◆ Records shown:

Lemma ws_len_plain c s : plain c → ws_len (c :: s) = 0.
Proof.
  unfold plain. intros Hc. simpl. destruct s as [|b [|d s]];
    repeat case_bool_decide; lia.
Qed.
(** A whitespace character ends before a plain byte. *)
Lemma ws_len_before_plain s c t :
  plain c → ws_len (s ++ c :: t) ≤ length s.
Proof.
  unfold plain. intros Hc. destruct s as [|a [|b [|d s]]]; simpl;
    repeat (case_bool_decide || case_match); simpl; simplify_eq/=; lia.
Qed.
(** Every byte of a whitespace character is whitespace itself or not ASCII. *)
Lemma ws_len_bytes s c : c ∈ take (ws_len s) s → ¬ plain c.
Proof.
  unfold plain. destruct s as [|a [|b [|d s]]]; simpl;
    repeat case_bool_decide; simpl; rewrite ?elem_of_cons, ?elem_of_nil;
    intros; destruct_or?; subst; try done; lia.
Qed.
Lemma ws_len_rev_bytes s c : c ∈ take (ws_len_rev s) s → ¬ plain c.
Proof.
  assert (∀ n, ws_len (reverse (take n s)) = n → c ∈ take n s → ¬ plain c) as H.
  { intros n Hn Hc. apply (ws_len_bytes (reverse (take n s))). rewrite Hn.
    rewrite take_ge; [by apply elem_of_reverse|].
    rewrite length_reverse, length_take. lia. }
  unfold ws_len_rev. repeat case_bool_decide; eauto. by intros ?%not_elem_of_nil.
Qed.
Lemma ws_len_rev_before_plain s c t :
  plain c → ws_len_rev (s ++ c :: t) ≤ length s.
Proof.
  intros Hc. destruct (decide (ws_len_rev (s ++ c :: t) ≤ length s)) as [|Hn]; [done|].
  exfalso. apply (ws_len_rev_bytes (s ++ c :: t) c); [|done].
  rewrite take_app_ge by lia. apply elem_of_app. right.
  destruct (ws_len_rev (s ++ c :: t) - length s) eqn:E; [lia|]. left.
Qed.
Lemma trim_with_keeps w fuel s c t :
  (∀ s', w (s' ++ c :: t) ≤ length s') →
  ∃ s', trim_with w fuel (s ++ c :: t) = s' ++ c :: t ∧ s' `suffix_of` s.
Proof.
  intros Hw. revert s. induction fuel as [|n IH]; intros s; simpl; [by exists s|].
  bool_cases; [by exists s|].
  pose proof (Hw s). rewrite drop_app_le by done.
  destruct (IH (drop (w (s ++ c :: t)) s)) as (s' & -> & Hs').
  exists s'. split; [done|]. etrans; [done|apply suffix_drop].
Qed.
(** [trim] keeps a word that opens the string, and what follows the word is a
    prefix of what followed it. *)
Lemma trim_plain_word w c t :
  plain c → Forall plain w →
  ∃ t', trim (w ++ c :: t) = w ++ c :: t' ∧ t' `prefix_of` t.
Proof.
  intros Hc Hw. unfold trim, trim_start.
  rewrite trim_with_id; cycle 1.
  { destruct Hw; by apply ws_len_plain. }
  unfold trim_end. rewrite reverse_app, reverse_cons, <-app_assoc. simpl.
  edestruct (trim_with_keeps ws_len_rev (length (w ++ c :: t)) (reverse t) c (reverse w))
    as (s' & -> & Hs').
  { intros. by apply ws_len_rev_before_plain. }
  exists (reverse s'). rewrite reverse_app, reverse_cons, reverse_involutive, <-app_assoc.
  split; [done|]. destruct Hs' as [x Hx].
  exists (reverse x). by rewrite <-reverse_app, <-Hx, reverse_involutive.
Qed.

◆ Problem requirements: Copy every entry exactly.

◆ Answer to this exercise:
Lemma ws_len_plain c s : plain c → ws_len (c :: s) = 0.
Proof.
  unfold plain. intros Hc. simpl. destruct s as [|b [|d s]];
    repeat case_bool_decide; lia.
Qed.
(** A whitespace character ends before a plain byte. *)
Lemma ws_len_before_plain s c t :
  plain c → ws_len (s ++ c :: t) ≤ length s.
Proof.
  unfold plain. intros Hc. destruct s as [|a [|b [|d s]]]; simpl;
    repeat (case_bool_decide || case_match); simpl; simplify_eq/=; lia.
Qed.
(** Every byte of a whitespace character is whitespace itself or not ASCII. *)
Lemma ws_len_bytes s c : c ∈ take (ws_len s) s → ¬ plain c.
Proof.
  unfold plain. destruct s as [|a [|b [|d s]]]; simpl;
    repeat case_bool_decide; simpl; rewrite ?elem_of_cons, ?elem_of_nil;
    intros; destruct_or?; subst; try done; lia.
Qed.
Lemma ws_len_rev_bytes s c : c ∈ take (ws_len_rev s) s → ¬ plain c.
Proof.
  assert (∀ n, ws_len (reverse (take n s)) = n → c ∈ take n s → ¬ plain c) as H.
  { intros n Hn Hc. apply (ws_len_bytes (reverse (take n s))). rewrite Hn.
    rewrite take_ge; [by apply elem_of_reverse|].
    rewrite length_reverse, length_take. lia. }
  unfold ws_len_rev. repeat case_bool_decide; eauto. by intros ?%not_elem_of_nil.
Qed.
Lemma ws_len_rev_before_plain s c t :
  plain c → ws_len_rev (s ++ c :: t) ≤ length s.
Proof.
  intros Hc. destruct (decide (ws_len_rev (s ++ c :: t) ≤ length s)) as [|Hn]; [done|].
  exfalso. apply (ws_len_rev_bytes (s ++ c :: t) c); [|done].
  rewrite take_app_ge by lia. apply elem_of_app. right.
  destruct (ws_len_rev (s ++ c :: t) - length s) eqn:E; [lia|]. left.
Qed.
Lemma trim_with_keeps w fuel s c t :
  (∀ s', w (s' ++ c :: t) ≤ length s') →
  ∃ s', trim_with w fuel (s ++ c :: t) = s' ++ c :: t ∧ s' `suffix_of` s.
Proof.
  intros Hw. revert s. induction fuel as [|n IH]; intros s; simpl; [by exists s|].
  bool_cases; [by exists s|].
  pose proof (Hw s). rewrite drop_app_le by done.
  destruct (IH (drop (w (s ++ c :: t)) s)) as (s' & -> & Hs').
  exists s'. split; [done|]. etrans; [done|apply suffix_drop].
Qed.
(** [trim] keeps a word that opens the string, and what follows the word is a
    prefix of what followed it. *)
Lemma trim_plain_word w c t :
  plain c → Forall plain w →
  ∃ t', trim (w ++ c :: t) = w ++ c :: t' ∧ t' `prefix_of` t.
Proof.
  intros Hc Hw. unfold trim, trim_start.
  rewrite trim_with_id; cycle 1.
  { destruct Hw; by apply ws_len_plain. }
  unfold trim_end. rewrite reverse_app, reverse_cons, <-app_assoc. simpl.
  edestruct (trim_with_keeps ws_len_rev (length (w ++ c :: t)) (reverse t) c (reverse w))
    as (s' & -> & Hs').
  { intros. by apply ws_len_rev_before_plain. }
  exists (reverse s'). rewrite reverse_app, reverse_cons, reverse_involutive, <-app_assoc.
  split; [done|]. destruct Hs' as [x Hx].
  exists (reverse x). by rewrite <-reverse_app, <-Hx, reverse_involutive.
Qed.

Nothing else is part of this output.